In the records below, some lines hold the word "when". Copy each of those lines.
*** MATERIAL PROVIDED ***
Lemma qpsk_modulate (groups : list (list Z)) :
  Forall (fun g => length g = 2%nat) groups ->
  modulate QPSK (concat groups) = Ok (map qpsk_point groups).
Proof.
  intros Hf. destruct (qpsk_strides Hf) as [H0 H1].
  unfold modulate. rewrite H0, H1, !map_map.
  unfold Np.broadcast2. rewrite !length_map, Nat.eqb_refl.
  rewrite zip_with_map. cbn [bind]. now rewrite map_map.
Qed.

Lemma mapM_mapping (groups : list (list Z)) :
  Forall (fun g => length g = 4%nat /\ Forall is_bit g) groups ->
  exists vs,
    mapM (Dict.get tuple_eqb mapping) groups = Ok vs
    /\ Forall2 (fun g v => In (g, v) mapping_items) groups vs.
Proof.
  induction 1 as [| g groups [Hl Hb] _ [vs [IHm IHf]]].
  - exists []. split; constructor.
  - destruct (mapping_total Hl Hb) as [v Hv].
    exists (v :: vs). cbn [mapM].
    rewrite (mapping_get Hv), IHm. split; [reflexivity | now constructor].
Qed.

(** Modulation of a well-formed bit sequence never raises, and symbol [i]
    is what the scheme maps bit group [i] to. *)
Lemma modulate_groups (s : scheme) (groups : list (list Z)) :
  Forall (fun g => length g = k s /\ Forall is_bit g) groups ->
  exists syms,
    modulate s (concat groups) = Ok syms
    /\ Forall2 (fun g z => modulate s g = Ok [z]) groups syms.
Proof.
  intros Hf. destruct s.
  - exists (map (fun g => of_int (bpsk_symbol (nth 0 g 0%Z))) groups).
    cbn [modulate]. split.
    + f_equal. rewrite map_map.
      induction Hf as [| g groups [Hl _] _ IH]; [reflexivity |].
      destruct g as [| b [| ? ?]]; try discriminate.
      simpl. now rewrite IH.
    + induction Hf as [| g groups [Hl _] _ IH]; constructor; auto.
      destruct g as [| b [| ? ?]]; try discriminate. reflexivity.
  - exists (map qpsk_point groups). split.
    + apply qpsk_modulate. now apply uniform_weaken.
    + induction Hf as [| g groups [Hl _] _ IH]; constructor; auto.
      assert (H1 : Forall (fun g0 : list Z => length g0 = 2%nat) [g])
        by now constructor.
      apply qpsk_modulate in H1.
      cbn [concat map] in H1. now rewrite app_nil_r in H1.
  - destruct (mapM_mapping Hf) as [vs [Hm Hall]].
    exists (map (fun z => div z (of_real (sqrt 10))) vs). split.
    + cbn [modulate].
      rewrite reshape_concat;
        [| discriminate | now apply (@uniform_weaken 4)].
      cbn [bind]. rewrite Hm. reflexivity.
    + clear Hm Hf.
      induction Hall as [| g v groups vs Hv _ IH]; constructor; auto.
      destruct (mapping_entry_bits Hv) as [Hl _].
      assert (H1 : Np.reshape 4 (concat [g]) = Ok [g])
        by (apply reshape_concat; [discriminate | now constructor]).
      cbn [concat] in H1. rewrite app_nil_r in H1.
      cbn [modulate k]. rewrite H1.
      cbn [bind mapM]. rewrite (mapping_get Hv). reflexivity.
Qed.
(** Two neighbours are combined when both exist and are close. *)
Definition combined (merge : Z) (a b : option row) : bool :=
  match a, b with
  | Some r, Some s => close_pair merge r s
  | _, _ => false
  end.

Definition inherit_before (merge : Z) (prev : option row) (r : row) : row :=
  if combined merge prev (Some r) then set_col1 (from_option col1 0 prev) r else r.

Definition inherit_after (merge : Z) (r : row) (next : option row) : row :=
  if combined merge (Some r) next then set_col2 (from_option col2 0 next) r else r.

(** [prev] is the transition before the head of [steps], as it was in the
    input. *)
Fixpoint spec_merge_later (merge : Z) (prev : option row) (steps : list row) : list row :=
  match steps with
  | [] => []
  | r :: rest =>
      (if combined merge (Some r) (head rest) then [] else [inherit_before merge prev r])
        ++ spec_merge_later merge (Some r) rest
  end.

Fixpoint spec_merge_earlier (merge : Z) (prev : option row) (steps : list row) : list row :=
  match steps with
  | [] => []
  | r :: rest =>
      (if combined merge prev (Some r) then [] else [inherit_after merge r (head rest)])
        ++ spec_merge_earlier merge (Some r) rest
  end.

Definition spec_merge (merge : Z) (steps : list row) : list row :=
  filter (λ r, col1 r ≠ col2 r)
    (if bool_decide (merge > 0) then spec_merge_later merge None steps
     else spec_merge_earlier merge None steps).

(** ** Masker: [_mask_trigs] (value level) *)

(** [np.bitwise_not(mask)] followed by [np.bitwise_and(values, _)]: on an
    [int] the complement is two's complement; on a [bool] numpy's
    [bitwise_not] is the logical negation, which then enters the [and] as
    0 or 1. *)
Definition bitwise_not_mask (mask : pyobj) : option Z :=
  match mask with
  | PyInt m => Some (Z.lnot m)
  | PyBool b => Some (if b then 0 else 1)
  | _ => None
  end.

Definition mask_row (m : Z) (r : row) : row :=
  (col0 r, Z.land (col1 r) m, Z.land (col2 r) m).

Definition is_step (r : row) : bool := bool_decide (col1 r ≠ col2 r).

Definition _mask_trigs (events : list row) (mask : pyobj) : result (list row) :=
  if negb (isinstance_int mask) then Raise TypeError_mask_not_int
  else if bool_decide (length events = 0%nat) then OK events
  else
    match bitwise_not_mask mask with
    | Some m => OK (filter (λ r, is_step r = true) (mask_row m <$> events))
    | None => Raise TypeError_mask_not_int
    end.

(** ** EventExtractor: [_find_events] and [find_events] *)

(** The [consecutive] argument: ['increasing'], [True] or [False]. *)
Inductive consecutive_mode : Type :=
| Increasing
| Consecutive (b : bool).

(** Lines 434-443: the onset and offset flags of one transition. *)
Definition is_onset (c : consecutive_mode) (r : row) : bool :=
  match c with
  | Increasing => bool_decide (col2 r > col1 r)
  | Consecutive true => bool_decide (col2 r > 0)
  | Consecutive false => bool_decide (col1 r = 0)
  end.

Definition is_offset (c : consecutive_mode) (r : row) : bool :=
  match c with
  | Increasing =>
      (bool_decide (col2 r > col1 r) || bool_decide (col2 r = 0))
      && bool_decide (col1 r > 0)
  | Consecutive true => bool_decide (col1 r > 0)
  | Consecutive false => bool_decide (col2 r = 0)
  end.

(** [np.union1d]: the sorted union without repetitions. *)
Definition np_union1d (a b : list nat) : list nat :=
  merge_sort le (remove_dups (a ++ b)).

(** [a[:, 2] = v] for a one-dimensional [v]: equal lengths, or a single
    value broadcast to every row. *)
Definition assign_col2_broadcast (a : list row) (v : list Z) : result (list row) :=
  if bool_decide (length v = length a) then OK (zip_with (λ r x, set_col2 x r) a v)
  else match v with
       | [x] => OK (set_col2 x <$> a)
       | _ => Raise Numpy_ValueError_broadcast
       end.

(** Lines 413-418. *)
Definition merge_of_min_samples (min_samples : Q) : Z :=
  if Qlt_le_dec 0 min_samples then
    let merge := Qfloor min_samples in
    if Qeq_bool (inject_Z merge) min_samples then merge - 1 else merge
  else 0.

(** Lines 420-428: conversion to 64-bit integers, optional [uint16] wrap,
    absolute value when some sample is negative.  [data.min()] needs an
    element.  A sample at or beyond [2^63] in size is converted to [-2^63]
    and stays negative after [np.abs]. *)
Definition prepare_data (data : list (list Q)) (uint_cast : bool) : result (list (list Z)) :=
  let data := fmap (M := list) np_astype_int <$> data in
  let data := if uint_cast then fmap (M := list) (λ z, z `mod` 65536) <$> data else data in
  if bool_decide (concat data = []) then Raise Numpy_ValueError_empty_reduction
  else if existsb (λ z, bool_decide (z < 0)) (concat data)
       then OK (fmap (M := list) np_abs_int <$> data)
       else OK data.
*** End of MATERIAL PROVIDED ***
* [ANSWER TO THE PROBLEM]
(** Two neighbours are combined when both exist and are close. *)
    absolute value when some sample is negative.  [data.min()] needs an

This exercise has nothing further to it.